Although prosecutors officially designated Chita, the case has really been administered from Moscow. All key procedural decisions were taken in Moscow and case-related documents had been signed there and then transmitted to Chita. It is clear that Khodorkovsky and Lebedev were simply being isolated thousands of kilometers away, in a place that had no connection with the activities under investigation. This significantly restricted their participation in the investigatory process and complicated communications with their defense counsel who had to travel thousand miles away from Moscow to meet with their clients.

Furthermore, by continuing to hold Khodorkovsky and Lebedev for more than two years in pre-trial detention units, first in Chita and now at the pre-trial detention prison in Moscow, the prosecution changed their regime of incarceration from the more flexible conditions of a prison colony to the harsher conditions and smaller jail cells of pre-trial detention.

Treating them for so long as criminal suspects under arrest allowed the prosecutor to hold them behind “double bars,” effectively isolating Khodorkovsky and Lebedev far more than if they were serving their sentences in a prison colony.
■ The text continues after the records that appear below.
(** Once an id has been deleted it is unknown to the store: a second
    delete and an update of that id both answer 404 and leave the
    collection as the first delete made it. *)
Theorem delete_then_unknown (s : state) (postId : string) (payload : value) :
  let s1 := state_after (delete_handler postId) s in
  result_of (delete_handler postId) s1 = not_found
  ∧ blogPosts (state_after (delete_handler postId) s1) = blogPosts s1
  ∧ result_of (put_handler postId payload) s1 = not_found
  ∧ blogPosts (state_after (put_handler postId payload) s1) = blogPosts s1.
Proof.
  intros s1.
  assert (∀ p, p ∈ blogPosts s1 → p !! "id" ≠ Some (VStr postId)) as Hgone.
  { intros p. apply deleted_is_gone. }
  assert (list_find (λ p, id_is postId p) (blogPosts s1) = None) as Hfind.
  { apply list_find_None, Forall_forall. intros p Hin Hp.
    apply (Hgone p Hin). apply id_is_true. by apply Is_true_true. }
  unfold result_of, state_after.
  rewrite (delete_handler_result_missing _ _ Hgone).
  rewrite (put_handler_missing _ _ _ Hfind). done.
Qed.

(** The generated id determines the clock reading it was built from:
    records created at different readings from payloads without an [id]
    field never share an id. *)
Theorem generated_ids_differ
    (t_id t_ts t_id' t_ts' : Z) (payload payload' : value) :
  own_props payload !! "id" = None →
  own_props payload' !! "id" = None →
  t_id ≠ t_id' →
  newPost t_id t_ts payload !! "id" ≠ newPost t_id' t_ts' payload' !! "id".
Proof.
  intros Hp Hp' Hne. rewrite !newPost_lookup, Hp, Hp'. simpl.
  intros [= Heq]. apply Hne. by apply (inj pretty).
Qed.

Lemma generated_ids_differ_witness :
  newPost 1700000000000 1700000000000 (VObj {[ "title" := VStr "a" ]}) !! "id"
  ≠ newPost 1700000000001 1700000000001 (VObj {[ "title" := VStr "a" ]}) !! "id".
Proof.
  apply generated_ids_differ; [reflexivity | reflexivity | lia].
Defined.

(** Creating a record under a fresh generated id and deleting that id
    again gives back the collection as it was, with a 204 answer. *)
Theorem create_then_delete_restores
    (s : state) (t_id t_ts : Z) (payload : value) :
  own_props payload !! "id" = None →
  (∀ p, p ∈ blogPosts s → p !! "id" ≠ Some (VStr ("post_" +:+ pretty t_id))) →
  let s1 := state_after (post_handler t_id t_ts payload) s in
  blogPosts (state_after (delete_handler ("post_" +:+ pretty t_id)) s1)
  = blogPosts s
  ∧ result_of (delete_handler ("post_" +:+ pretty t_id)) s1
    = mkResponse (VNum 204) BEmpty.
Proof.
  intros Hnoid Hfresh s1.
  assert (newPost t_id t_ts payload !! "id"
          = Some (VStr ("post_" +:+ pretty t_id))) as Hid.
  { by rewrite newPost_lookup, Hnoid. }
  assert (filter (λ p, ¬ id_is ("post_" +:+ pretty t_id) p) (blogPosts s1)
          = blogPosts s) as Hfilter.
  { unfold s1. rewrite post_handler_posts, filter_app.
    rewrite filter_all by (intros p Hin; by apply keeps_iff, Hfresh).
    rewrite filter_cons_False by (rewrite keeps_iff; tauto).
    by rewrite filter_nil, app_nil_r. }
  split; [by rewrite delete_handler_posts|].
  unfold result_of. rewrite delete_handler_run. cbv zeta. rewrite Hfilter.
  assert ((length (blogPosts s) <? length (blogPosts s1))%nat = true) as ->.
  { apply Nat.ltb_lt. unfold s1.
    rewrite post_handler_posts, length_app. simpl. lia. }
  done.
Qed.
In pre-trial detention, they are kept in more isolated environment, deprived of exercise and fresh air and are permitted minimal family visits.

In response to the prosecution’s motion to extend Khodorkovsky and Lebedev’s arrest for the duration of the upcoming trial, the defense argued that under Russian law, when prisoners are under investigation for new allegations or attend trial, they are to continue to serve their existing sentence as stipulated by the court’s verdict. Khodorkovsky and Lebedev should have been serving their sentences in appropriate prison colonies. In fact, the Matrosskaya Tishina Detention Facility has a special bloc designed for inmates who served time in prison colonies and now face trial in Moscow. However, they are being held in a pre-trial detention unit where the conditions are far more severe and inhumane.